Lemma slice_middle (pre r post : string) :
  slice (pre ++ r ++ post) (len pre) (len pre + len r) = r.
Proof.
  unfold slice, relIndex, len. rewrite !length_append.
  replace (Z.of_nat (String.length pre) <? 0) with false
    by (symmetry; apply Z.ltb_ge; lia).
  replace (Z.of_nat (String.length pre) + Z.of_nat (String.length r) <? 0) with false
    by (symmetry; apply Z.ltb_ge; lia).
  rewrite !Z.min_l by lia.
  replace (Z.to_nat (_ + _ - _)) with (String.length r) by lia.
  rewrite Nat2Z.id, substring_skip. apply substring_app_l.
Qed.

Lemma app_align (a b x y : string) :
  a ++ x = b ++ y -> (String.length a <= String.length b)%nat ->
  ∃ m, b = a ++ m ∧ x = m ++ y.
Proof.
  revert b. induction a as [| c a IH]; intros b Heq Hlen.
  - exists b. by rewrite append_empty_l in *.
  - destruct b as [| d b]; [cbn in Hlen; lia |].
    rewrite !append_cons in Heq. injection Heq as -> Heq.
    destruct (IH b Heq) as (m & -> & ->); [cbn in Hlen; lia |].
    by exists m.
Qed.

Lemma indexOf_lower (s : string) (c : ascii) : -1 <= indexOf s c.
Proof.
  induction s as [| d s IH]; cbn; [lia |].
  destruct (Ascii.eqb d c); [lia |].
  destruct (indexOf s c <? 0) eqn:E; lia.
Qed.

Lemma indexOf_found (s : string) (c : ascii) :
  0 <= indexOf s c ->
  ∃ pre post, s = pre ++ String c post ∧ len pre = indexOf s c ∧ ¬ occurs c pre.
Proof.
  induction s as [| d s IH]; cbn; [lia |].
  destruct (Ascii.eqb d c) eqn:Hd.
  - apply Ascii.eqb_eq in Hd as ->. intros _. exists EmptyString, s.
    split; [reflexivity |]. split; [reflexivity | cbn; tauto].
  - apply Ascii.eqb_neq in Hd.
    destruct (indexOf s c <? 0) eqn:E; [lia |]. apply Z.ltb_ge in E.
    intros _. destruct (IH E) as (pre & post & -> & Hlen & Hpre).
    exists (String d pre), post. split; [done |].
    split; [unfold len in *; cbn [String.length]; lia |].
    cbn. tauto.
Qed.

Lemma indexOf_absent (s : string) (c : ascii) :
  indexOf s c < 0 <-> ¬ occurs c s.
Proof.
  induction s as [| d s IH]; cbn; [intuition lia |].
  destruct (Ascii.eqb d c) eqn:Hd.
  - apply Ascii.eqb_eq in Hd. intuition lia.
  - apply Ascii.eqb_neq in Hd.
    destruct (indexOf s c <? 0) eqn:E.
    + apply Z.ltb_lt in E. intuition lia.
    + apply Z.ltb_ge in E. intuition lia.
Qed.

Lemma indexOf_upper (pre post : string) (c : ascii) :
  0 <= indexOf (pre ++ String c post) c <= len pre.
Proof.
  unfold len. induction pre as [| d pre IH].
  - rewrite append_empty_l. cbn. rewrite Ascii.eqb_refl. lia.
  - rewrite append_cons. cbn [indexOf String.length].
    destruct (Ascii.eqb d c); [lia |].
    destruct (indexOf _ c <? 0) eqn:E; [apply Z.ltb_lt in E |]; lia.
Qed.

Lemma lastIndexOf_found (s : string) (c : ascii) :
  0 <= lastIndexOf s c ->
  ∃ pre post, s = pre ++ String c post ∧ len pre = lastIndexOf s c ∧ ¬ occurs c post.
Proof.
  induction s as [| d s IH]; cbn; [lia |].
  destruct (0 <=? lastIndexOf s c) eqn:E.
  - apply Z.leb_le in E. intros _.
    destruct (IH E) as (pre & post & -> & Hlen & Hpost).
    exists (String d pre), post. split; [done |].
    split; [unfold len in *; cbn [String.length]; lia | done].
  - apply Z.leb_gt in E.
    destruct (Ascii.eqb d c) eqn:Hd; [| lia].
    apply Ascii.eqb_eq in Hd as ->. intros _.
    exists EmptyString, s. split; [reflexivity |]. split; [reflexivity |].
    clear IH. induction s as [| e s IHs]; cbn in *; [tauto |].
    destruct (0 <=? lastIndexOf s c) eqn:E'; [apply Z.leb_le in E'; lia |].
    apply Z.leb_gt in E'.
    destruct (Ascii.eqb e c) eqn:He; [lia |].
    apply Ascii.eqb_neq in He. intuition.
Qed.

Lemma lastIndexOf_lower (pre post : string) (c : ascii) :
  len pre <= lastIndexOf (pre ++ String c post) c.
Proof.
  unfold len. induction pre as [| d pre IH].
  - rewrite append_empty_l. cbn.
    destruct (0 <=? lastIndexOf post c) eqn:E; [apply Z.leb_le in E; lia |].
    rewrite Ascii.eqb_refl. lia.
  - rewrite append_cons. cbn [lastIndexOf String.length].
    destruct (0 <=? lastIndexOf _ c) eqn:E; [lia |].
    apply Z.leb_gt in E. lia.
Qed.

Lemma pair_slice (o cl : ascii) (s : string) :
  (indexOf s o >=? 0) && (lastIndexOf s cl >? indexOf s o) = true ->
  enclosed o cl s (slice s (indexOf s o) (lastIndexOf s cl + 1)).
Proof.
  rewrite andb_true_iff, Z.geb_le, Z.gtb_lt. intros [Hi Hj].
  destruct (indexOf_found s o Hi) as (pre1 & rest1 & Hs1 & Hlen1 & Hpre1).
  destruct (lastIndexOf_found s cl) as (pre2 & post2 & Hs2 & Hlen2 & Hpost2); [lia |].
  destruct (app_align (pre1 ++ String o EmptyString) pre2 rest1 (String cl post2))
    as (mid & Hpre2 & Hrest1).
  { rewrite append_assoc, append_cons, append_empty_l. congruence. }
  { rewrite length_append. cbn [String.length]. unfold len in *. lia. }
  exists pre1, mid, post2.
  assert (Hs : s = pre1 ++ String o (mid ++ String cl EmptyString) ++ post2).
  { rewrite Hs1, Hrest1. f_equal.
    by rewrite append_cons, append_assoc, append_cons, append_empty_l. }
  assert (Hslice : slice s (indexOf s o) (lastIndexOf s cl + 1)
                   = String o (mid ++ String cl EmptyString)).
  { rewrite <- Hlen1.
    replace (lastIndexOf s cl + 1)
      with (len pre1 + len (String o (mid ++ String cl EmptyString))).
    - rewrite Hs at 1. apply slice_middle.
    - rewrite <- Hlen2, Hpre2. unfold len.
      rewrite !length_append. cbn [String.length]. rewrite length_append.
      cbn [String.length]. lia. }
  rewrite Hslice. done.
Qed.

Lemma pair_test (o cl : ascii) (s : string) :
  (indexOf s o >=? 0) && (lastIndexOf s cl >? indexOf s o) = true
  <-> hasPair o cl s.
Proof.
  split.
  - intros Ht. destruct (pair_slice o cl s Ht) as (pre & mid & post & Hs & Hr & _).
    exists pre, mid, post. rewrite Hs at 1. rewrite Hr.
    by rewrite append_cons, append_assoc, append_cons, append_empty_l.
  - intros (pre & mid & post & ->).
    rewrite andb_true_iff, Z.geb_le, Z.gtb_lt.
    pose proof (indexOf_upper pre (mid ++ String cl post) o) as Hi.
    assert (Hj : len (pre ++ String o mid)
                 <= lastIndexOf (pre ++ String o (mid ++ String cl post)) cl).
    { replace (pre ++ String o (mid ++ String cl post))
        with ((pre ++ String o mid) ++ String cl post)
        by (by rewrite append_assoc, append_cons).
      apply lastIndexOf_lower. }
    unfold len in *. rewrite length_append in Hj. cbn [String.length] in Hj. lia.
Qed.

(** ** routes/agent.ts: the fence *)

Lemma prefix_split (a s : string) :
  String.prefix a s = true -> s = a ++ dropStart (String.length a) s.
Proof.
  unfold dropStart. revert s. induction a as [| x a IH]; intros s.
  - intros _. rewrite append_empty_l. cbn [String.length].
    rewrite Nat.sub_0_r. by rewrite substring_all.
  - destruct s as [| y s]; cbn [String.prefix]; [done |].
    destruct (ascii_dec x y) as [<- | _]; [| done].
    intros Ha. rewrite append_cons. cbn [String.length String.substring Nat.sub].
    by rewrite <- (IH s Ha).
Qed.

Lemma prefix_app (a b : string) : String.prefix a (a ++ b) = true.
Proof. apply String.prefix_correct, substring_app_l. Qed.

Lemma dropStart_app (a b : string) : dropStart (String.length a) (a ++ b) = b.
Proof.
  unfold dropStart. rewrite length_append.
  replace (String.length a + String.length b - String.length a)%nat
    with (String.length b) by lia.
  rewrite substring_skip. apply substring_all.
Qed.

Lemma dropEnd_app (a b : string) : dropEnd (String.length b) (a ++ b) = a.
Proof.
  unfold dropEnd. rewrite length_append.
  replace (String.length a + String.length b - String.length b)%nat
    with (String.length a) by lia.
  apply substring_app_l.
Qed.

Lemma endsWith_app (a b : string) : endsWith (a ++ b) b = true.
Proof.
  unfold endsWith. rewrite length_append.
  replace (String.length a + String.length b - String.length b)%nat
    with (String.length a) by lia.
  rewrite dropStart_app, String.eqb_refl, andb_true_r.
  apply Nat.leb_le. lia.
Qed.

Lemma substring_split (s : string) (n : nat) :
  (n <= String.length s)%nat ->
  s = String.substring 0 n s ++ dropStart n s.
Proof.
  unfold dropStart. revert n. induction s as [| x s IH]; intros n Hn.
  - cbn in Hn. by replace n with 0%nat by lia.
  - destruct n as [| n].
    + change (String.substring 0 0 (String x s)) with EmptyString.
      rewrite append_empty_l, Nat.sub_0_r. by rewrite substring_all.
    + cbn [String.substring String.length Nat.sub]. rewrite append_cons.
      rewrite <- (IH n); [done | cbn in Hn; lia].
Qed.

Lemma endsWith_split (s suf : string) :
  endsWith s suf = true -> s = dropEnd (String.length suf) s ++ suf.
Proof.
  unfold endsWith, dropEnd. rewrite andb_true_iff, Nat.leb_le, String.eqb_eq.
  intros [Hlen Hsuf].
  pose proof (substring_split s (String.length s - String.length suf)) as Hsp.
  rewrite Hsuf in Hsp. apply Hsp. lia.
Qed.

Lemma fenceMatch_wrapped (inner : string) :
  fenceMatch (fence ++ inner ++ fence) = Some (trim (untagged inner)).
Proof.
  unfold fenceMatch, startsWith.
  rewrite prefix_app.
  change 3%nat with (String.length fence).
  by rewrite dropStart_app, endsWith_app, dropEnd_app.
Qed.

Lemma fenceMatch_some (t g : string) :
  fenceMatch t = Some g -> ∃ inner, t = fence ++ inner ++ fence.
Proof.
  unfold fenceMatch, startsWith.
  destruct (String.prefix fence t) eqn:Hp; [| done].
  destruct (endsWith (dropStart 3 t) fence) eqn:He; [| done].
  intros _. exists (dropEnd 3 (dropStart 3 t)).
  apply prefix_split in Hp. apply endsWith_split in He.
  change (String.length fence) with 3%nat in *.
  by rewrite <- He, <- Hp.
Qed.

Lemma trimStart_fixed (s : string) : trimStart (trimStart s) = trimStart s.
Proof.
  induction s as [| c s IH]; [done |]. cbn.
  destruct (is_space c) eqn:Hc; [done |]. cbn. by rewrite Hc.
Qed.

Lemma trimEnd_fixed (s : string) : trimEnd (trimEnd s) = trimEnd s.
Proof.
  induction s as [| c s IH]; [done |]. cbn.
  destruct (trimEnd s) as [| d t] eqn:Ht.
  - destruct (is_space c) eqn:Hc; [done |]. cbn. by rewrite Hc.
  - cbn [trimEnd] in *. by rewrite IH.
Qed.

Lemma trimStart_trimEnd (s : string) :
  trimStart s = s -> trimStart (trimEnd s) = trimEnd s.
Proof.
  destruct s as [| c s]; [done |]. cbn.
  destruct (is_space c) eqn:Hc.
  - intros Hs. exfalso.
    assert (Hlen : (String.length (trimStart s) <= String.length s)%nat).
    { clear. induction s as [| d s IH]; cbn; [lia |].
      destruct (is_space d); cbn; lia. }
    rewrite Hs in Hlen. cbn in Hlen. lia.
  - intros _. destruct (trimEnd s); cbn; by rewrite Hc.
Qed.

Lemma trim_fixed (s : string) : trim (trim s) = trim s.
Proof.
  unfold trim.
  rewrite (trimStart_trimEnd (trimStart s)) by apply trimStart_fixed.
  apply trimEnd_fixed.
Qed.

(** ** novaClient.ts *)

Lemma operationNotAllowed_iff (err : JsError) :
  operationNotAllowed err = true
  <-> err_name err = Some "ValidationException"
      ∧ includes (toLowerCase (default EmptyString (err_message err)))
          "operation not allowed" = true.
Proof.
  unfold operationNotAllowed. rewrite andb_true_iff, String.eqb_eq.
  destruct (err_name err); cbn; intuition congruence.
Qed.

Lemma invokeModelFallback_exec `{Host} opts tr result :
  exec (invokeModelFallback opts) tr result ->
  ∃ r : completion InvokeOutput,
    tr = [existT (invokeSend opts) r] ∧ result = invokeText r.
Proof.
  intros Hex. apply exec_do_inv in Hex as (r & tr' & -> & Hk).
  apply exec_ret_inv in Hk as [-> ->]. by exists r.
Qed.

Lemma novaConverseText_runs `{Host} (opts : NovaTextOptions)
    (tr : list (event Command Reply)) (result : completion string) :
  exec (novaConverseText opts) tr result ->
  if isInferenceProfileArn opts
  then ∃ r : completion InvokeOutput,
         tr = [existT (invokeSend opts) r] ∧ result = invokeText r
  else ∃ r : completion ConverseOutput,
         match converseText r with
         | Normal text =>
             tr = [existT (converseSend opts) r] ∧ result = Normal text
         | Throw err =>
             if operationNotAllowed err
             then ∃ r2 : completion InvokeOutput,
                    tr = [existT (converseSend opts) r; existT (invokeSend opts) r2]
                    ∧ result = invokeText r2
             else tr = [existT (converseSend opts) r] ∧ result = Throw err
         end.
Proof.
  intros Hex. unfold novaConverseText in Hex.
  destruct (isInferenceProfileArn opts).
  - by apply invokeModelFallback_exec.
  - apply exec_do_inv in Hex as (r & tr' & -> & Hk). exists r.
    destruct (converseText r) as [text | err].
    + by apply exec_ret_inv in Hk as [-> ->].
    + destruct (operationNotAllowed err).
      * apply invokeModelFallback_exec in Hk as (r2 & -> & ->). by exists r2.
      * by apply exec_ret_inv in Hk as [-> ->].
Qed.

Lemma prefix_beginsWith (s pre : string) :
  String.prefix pre s = true <-> beginsWith s pre.
Proof.
  split.
  - intros Hp. eexists. by apply prefix_split.
  - intros [rest ->]. apply prefix_app.
Qed.

Lemma includes_contains (s sub : string) : includes s sub = true <-> contains s sub.
Proof.
  induction s as [| x s IH]; cbn [includes].
  - rewrite orb_false_r, prefix_beginsWith. split.
    + intros [rest Hs]. exists EmptyString, rest. by rewrite append_empty_l.
    + intros (pre & post & Hs). destruct pre as [| y pre]; [| done].
      rewrite append_empty_l in Hs. by exists post.
  - rewrite orb_true_iff, prefix_beginsWith, IH. split.
    + intros [[rest Hs] | (pre & post & Hs)].
      * exists EmptyString, rest. by rewrite append_empty_l.
      * exists (String x pre), post. by rewrite append_cons, Hs.
    + intros (pre & post & Hs). destruct pre as [| y pre].
      * left. rewrite append_empty_l in Hs. by exists post.
      * right. rewrite append_cons in Hs. injection Hs as _ Hs. by exists pre, post.
Qed.

Lemma operationNotAllowed_notAllowed (err : JsError) :
  operationNotAllowed err = true <-> notAllowed err.
Proof.
  rewrite operationNotAllowed_iff. unfold notAllowed.
  rewrite includes_contains. split.
  - intros [Hname Hmsg]. split; [done |].
    destruct (err_message err) as [msg |]; [by exists msg |].
    apply includes_contains in Hmsg. by vm_compute in Hmsg.
  - intros [Hname (msg & -> & Hmsg)]. done.
Qed.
= = = = = = =
# Task instructions
What you return must be an exact retyping of the lines above starting at the line with "destruct (Ascii.eqb d c) eqn:Hd; [| lia]." and ending at the line with "destruct (0 <=? lastIndexOf _", and nothing besides.

# Output of the task
    destruct (Ascii.eqb d c) eqn:Hd; [| lia].
    apply Ascii.eqb_eq in Hd as ->. intros _.
    exists EmptyString, s. split; [reflexivity |]. split; [reflexivity |].
    clear IH. induction s as [| e s IHs]; cbn in *; [tauto |].
    destruct (0 <=? lastIndexOf s c) eqn:E'; [apply Z.leb_le in E'; lia |].
    apply Z.leb_gt in E'.
    destruct (Ascii.eqb e c) eqn:He; [lia |].
    apply Ascii.eqb_neq in He. intuition.
Qed.

Lemma lastIndexOf_lower (pre post : string) (c : ascii) :
  len pre <= lastIndexOf (pre ++ String c post) c.
Proof.
  unfold len. induction pre as [| d pre IH].
  - rewrite append_empty_l. cbn.
    destruct (0 <=? lastIndexOf post c) eqn:E; [apply Z.leb_le in E; lia |].
    rewrite Ascii.eqb_refl. lia.
  - rewrite append_cons. cbn [lastIndexOf String.length].
    destruct (0 <=? lastIndexOf _ c) eqn:E; [lia |].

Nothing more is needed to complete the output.